(Beginning of Data excerpts)
(* ===== verification/Store.v ===== *)
(** * Store: what the server relies on from the database

    The server keeps balances and its ballot number in a key-value store opened
    with [leveldb::DB::Open] and used through [DB::Get] and [DB::Put]
    ([server.cc]).  The interface below states what those two calls promise
    ([leveldb/include/leveldb/db.h]): the server's theorems are proved against
    it, and an implementation discharges it with an instance. *)

From S2P Require Import Prelude Text.

(** The three outcomes of [DB::Get] the server tells apart: [status.ok()],
    [status.IsNotFound()] and any other error. *)
Inductive GetResult := Found (v : text) | NotFound | GetError.

Class KVStore (D : Type) := {
  db_get : D -> text -> GetResult;
  (** [DB::Put]: the store afterwards and [status.ok()] *)
  db_put : D -> text -> text -> D * bool
}.

(** A put that reports success is visible to the gets that follow, and changes
    no other key. *)
Class KVLaws (D : Type) `{KVStore D} := {
  get_put_eq d k v : (db_put d k v).2 = true -> db_get (db_put d k v).1 k = Found v;
  get_put_ne d k k' v : (db_put d k v).2 = true -> k <> k' ->
    db_get (db_put d k v).1 k' = db_get d k'
}.

(** A store on a disk that does not fail. *)
Class KVReliable (D : Type) `{KVStore D} := {
  put_ok d k v : (db_put d k v).2 = true;
  get_ok d k : db_get d k <> GetError
}.

Section client.
Context {D : Type} `{KVLaws D, !KVReliable D}.

Lemma get_put d k k' v :
  db_get (db_put d k v).1 k' = if decide (k = k') then Found v else db_get d k'.
Proof.
  case_decide as E; [subst; apply get_put_eq | apply get_put_ne]; auto using put_ok.
Qed.

Lemma get_put_same d k v : db_get (db_put d k v).1 k = Found v.
Proof. apply get_put_eq, put_ok. Qed.

Lemma get_put_other d k k' v : k <> k' -> db_get (db_put d k v).1 k' = db_get d k'.
Proof. intros. apply get_put_ne; auto using put_ok. Qed.
End client.

(** The interface is inhabited: a finite map. *)
#[export] Instance map_store : KVStore (gmap text text) := {
  db_get d k := match d !! k with Some v => Found v | None => NotFound end;
  db_put d k v := (<[k := v]> d, true)
}.

#[export] Instance map_store_laws : KVLaws (gmap text text).
Proof.
  split; intros d k; simpl; intros.
  - by rewrite lookup_insert_eq.
  - by rewrite lookup_insert_ne.
Qed.

#[export] Instance map_store_reliable : KVReliable (gmap text text).
Proof. split; intros d k; simpl; [done|]. by case_match. Qed.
(End of Data excerpts)
### What you should do
Return, word for word, the lines of the data above from the line with "([leveldb/include/leveldb/db.h]): the server's" through the line with "get_put_ne d k", inclusive.

### Result of the exercise
    ([leveldb/include/leveldb/db.h]): the server's theorems are proved against
    it, and an implementation discharges it with an instance. *)

From S2P Require Import Prelude Text.

(** The three outcomes of [DB::Get] the server tells apart: [status.ok()],
    [status.IsNotFound()] and any other error. *)
Inductive GetResult := Found (v : text) | NotFound | GetError.

Class KVStore (D : Type) := {
  db_get : D -> text -> GetResult;
  (** [DB::Put]: the store afterwards and [status.ok()] *)
  db_put : D -> text -> text -> D * bool
}.

(** A put that reports success is visible to the gets that follow, and changes
    no other key. *)
Class KVLaws (D : Type) `{KVStore D} := {
  get_put_eq d k v : (db_put d k v).2 = true -> db_get (db_put d k v).1 k = Found v;
  get_put_ne d k k' v : (db_put d k v).2 = true -> k <> k' ->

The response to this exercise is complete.